Married to Alia Khanum, Badi'u'llah had five children. His daughter Sadhij was one of the most important militant leaders of women's movement in Palestine, and in 1927 she married the Palestinian journalist Najib Nassar. In 1939, Shoghi Effendi, accused Sadhij of terrorism.

Mirza Badi'u'llah died on November 1, 1950.

Shua'u'llah Behai was born in Qasr al-Mazra'a, ("Palace of Mazra'a”) in the Acre District of Palestine in 1878. Shua'u’llah Behai was the eldest grandson of Bahá'u'lláh and the eldest son of Mírzá Muhammad `Alí, whom Bahá'u'lláh named Ghusn-i-Akbar, meaning "Greater Branch."

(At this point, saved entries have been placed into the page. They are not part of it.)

Lemma Router_checkConsumed_Val this h u h' :
  Router_checkConsumed this h = Val u h' ->
  h' = h /\ exists e, routers h !! this = Some (mkRouter false e).
Proof.
  unfold Router_checkConsumed, checkConsumed.
  destruct (routers h !! this) as [[[] e]|]; simpl; [done| |done].
  intros ?; simplify_eq. split; [done | by exists e].
Qed.

Lemma Router_get_router_Val this h e h' :
  Router_get_router this h = Val e h' ->
  h' = h /\ Router_router <$> routers h !! this = Some e.
Proof.
  unfold Router_get_router. destruct (routers h !! this) as [o|]; [|done].
  by intros ?; simplify_eq.
Qed.

Lemma express_register_Val e l h u h' :
  express_register e l h = Val u h' ->
  routers h' = routers h /\ leaves h' = leaves h /\ registered h h' e l.
Proof.
  unfold express_register, registered.
  destruct (express h !! e) as [ls|] eqn:E; [|done].
  intros ?; simplify_eq. simpl. repeat split. by exists ls.
Qed.

Lemma LeafRouter_consume_Val this h u h' :
  LeafRouter_consume this h = Val u h' ->
  exists o, leaves h !! this = Some o /\ LeafRouter_consumed o = false /\
    h' = mkHeap (routers h)
           (<[this := mkLeafRouter true (LeafRouter_router o) (LeafRouter_method o)
                        (LeafRouter_path o) (LeafRouter_handlers o)]> (leaves h))
           (express h).
Proof.
  unfold LeafRouter_consume, consume, checkConsumed.
  destruct (leaves h !! this) as [o|]; [|done].
  destruct (LeafRouter_consumed o) eqn:Ec; [done|].
  intros ?; simplify_eq. by exists o.
Qed.
(** * netser-signatures: signature database and detector

    A shallow embedding of [netser_signatures/signatures.py] and
    [netser_signatures/detector.py], and the properties of the matching
    engine proved over it.

    Conventions of the embedding.
    - Python [bytes] are lists of [byte]; Python [str] values are lists of
      Unicode code points ([Z]).
    - [int] is [Z]; an [Optional[...]] argument is an [option]; the truth
      value Python gives to an object ([if port:], [if data:],
      [patterns or []]) is written out by the [truthy_*] functions.
    - Confidence values are Python floats that are only ever compared
      (through [max]); each literal is modelled by the rational it denotes.
    - Exceptions are results: a computation that may raise returns an
      [outcome]. *)

From Stdlib Require Import List ZArith QArith Bool Lia.
From Stdlib Require Import Strings.String Strings.Ascii Strings.Byte.
Import ListNotations.

Local Open Scope Z_scope.

(** ** Exceptions *)

Inductive exn : Type :=
| KeyError (key : string)
| UnicodeDecodeError.

Inductive outcome (A : Type) : Type :=
| Ok (a : A)
| Raise (e : exn).

Arguments Ok {A} a.
Arguments Raise {A} e.

Definition bind {A B : Type} (c : outcome A) (k : A -> outcome B) : outcome B :=
  match c with
  | Ok a => k a
  | Raise e => Raise e
  end.

Notation "x <- c ;; k" := (bind c (fun x => k))
  (at level 61, c at next level, right associativity).

(** ** Bytes and text *)

Definition bytes : Type := list byte.
Definition str : Type := list Z.

(** The value of a byte, [0 .. 255]. *)
Definition byte_val (b : byte) : Z := Z.of_N (Byte.to_N b).

(** A [bytes] literal and an ASCII [str] literal. *)
Definition b_lit (s : string) : bytes := list_byte_of_string s.
Definition u_lit (s : string) : str := List.map byte_val (list_byte_of_string s).

Fixpoint str_eqb (s t : str) : bool :=
  match s, t with
  | [], [] => true
  | a :: s', c :: t' => (a =? c) && str_eqb s' t'
  | _, _ => false
  end.

(** *** [bytes.decode('utf-8', errors=...)]

    The decoder of the interpreter, after [unicode_decode_utf8]: a lead
    byte selects the length of the sequence, each following byte is
    checked in turn, and an error covers the bytes read so far of the
    ill-formed sequence (one for an invalid start byte, the whole rest for
    an unexpected end of data).  The error handler decides what an error
    contributes: nothing ([Ignore]), U+FFFD ([Replace]), or the exception
    ([Strict]). *)

Inductive errors : Type := Strict | Ignore | Replace.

Shua Ullah Behai immigrated to the United States in 1904 where he led the Unitarian Baha'i denomination, and in 1914 he became a United States citizen in Los Angeles, becoming the first known descendant of the Baha’i prophet to have become an American citizen.

Behai compiled an introduction to the Baha'i faith in the 1940s, the documents of which were preserved by his niece Nigar Bahai Amsalem and published in A Lost History of the Baha'i Faith: The Progressive Tradition of Baha'u'llah's Forgotten Family.

From 1934 to 1937, Behai published Behai Quarterly, a Unitarian Bahá'í magazine written in English and featuring the writings of Ghusn-i-Akbar and various other Unitarian Bahais.

Shua Ullah Behai died on July 3, 1950.

Musa Bahá'í, was a son of Mirza Muhammad 'Ali. He was married to his cousin Kamar Bahai who was the sister of 'Ismat, who was the wife of Jalal Azal, the son of 'Abdu'l-'Ali and grandson of Mirza Yahya.